Et pourtant, au beau milieu de cette guerre, il prend parti pour les bolcheviks. Lui, qui avant la révolution lisait sa poésie devant la famille impériale, estime désormais qu'en tant que représentant du peuple, il devrait être du côté du régime soviétique. En 1924, il écrit qu'il veut être un digne fils des « grands États de l'URSS ». Mais il dit aussi que peu importent les guerres qui se produisent sur la planète, peu importe que les tribus se fassent la guerre, toujours, de toute son essence poétique, il restera le chantre de ce « Sixième de la terre qui porte ce court  nom : " Rus’ " ».

Mort mystérieuse     

Dans un poème de 1923, il demande à ceux qui seront avec lui à la dernière minute de sa vie « de lui mettre dans une chemise russe et de le placer sous les icônes pour mourir ». Cependant, sa mort fut différente. En Russie, des débats entourent encore les circonstances exactes du décès du principal poète paysan.

La version officielle est le suicide. Le 28 décembre 1925, le poète se pend dans une chambre de l'hôtel Angleterre à Leningrad. Il laisse un poème écrit avec du sang (il n'y avait pas d'encre): « Au revoir, mon ami, au revoir », qui contient également les mots « Il n'y a rien de nouveau à mourir dans cette vie ».

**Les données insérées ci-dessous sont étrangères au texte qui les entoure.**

(* ===== verification/SeqUnport.v ===== *)
(** * SeqUnport: removing a port

    Removing a port takes its connections out at the other ends, also those of a port to
    itself, which nobody finds any more.  The port is off its client's list before that, and
    another port of the same number may take its place. *)

From S2P Require Import Prelude SeqEvent SeqCells SeqMemory SeqCopy SeqFifo SeqFifoSpec SeqPrioq SeqTimer SeqQueue SeqWorld.
From S2P Require Import SeqPorts SeqRoute SeqConnect SeqMail SeqRouteSpec SeqWiring SeqRewire SeqWired.
Open Scope Z_scope.
Open Scope state_scope.

Implicit Types (P : gmap Z port) (home : homes) (K : wires) (a b : snd_seq_addr).

(** Seen from the port at [a]: the connection with [b], as sender or receiver. *)
Definition key (export : bool) a b : snd_seq_addr * snd_seq_addr := if export then (a, b) else (b, a).

Lemma key_negb e a b : key (negb e) a b = key e b a.
Proof. by destruct e. Qed.

Lemma port_group K a x e : port_ok K a x -> group_ok (group_of e x) (fun b i => K !! key e a b = Some i).
Proof. intros []. by destruct e. Qed.

(** What a port that goes away holds: its connections but those with itself. *)
Definition own (g : group) (R : snd_seq_addr -> subscribe_info -> Prop) a : Prop :=
  NoDup (sb_addr <$> g_list g) /\ forall s, sb_addr s <> a -> (s ∈ g_list g <-> R (sb_addr s) (sb_info s)).

(** The connections that do not involve [a]. *)
Definition without a K : wires := filter (fun x => x.1.1 <> a /\ x.1.2 <> a) K.

Lemma without_lookup a K b d : without a K !! (b, d) = if decide (b = a \/ d = a) then None else K !! (b, d).
Proof.
  unfold without. destruct (decide (b = a \/ d = a)) as [E | N].
  - apply map_lookup_filter_None. right. intros i _ [N1 N2]. cbn in *. tauto.
  - destruct (K !! (b, d)) as [i |] eqn:E; [apply map_lookup_filter_Some; cbn; tauto | apply map_lookup_filter_None; auto].
Qed.

Lemma without_delete a K e b : without a (delete (key e a b) K) = without a K.
Proof.
  apply map_eq. intros [c d]. rewrite !without_lookup. case_decide as N; [done |]. apply lookup_delete_ne.
  destruct e; cbn; intros [= -> ->]; tauto.
Qed.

Cependant, dans les années 1970, l'un des employés du Département des enquêtes criminelles de Moscou a avancé la version selon laquelle Essenine aurait été assassiné par des agents des organes de sécurité de l'État qui auraient mis en scène le suicide. Il appuyait principalement cette thèse par le fait que le poète avait un hématome sur le visage (il est clairement visible sur les photos posthumes) -  un signe de violence selon lui. Le poète aurait pu, se souvenant de son expérience des tavernes, se battre avec ceux qui venaient l’assassiner.

Cette version, qui ajoute encore un peu de romance et de tragédie à l'image du poète, a été immédiatement reprise par la culture de masse - plusieurs films et séries télévisées mettant en scène le meurtre du poète ont été tournés.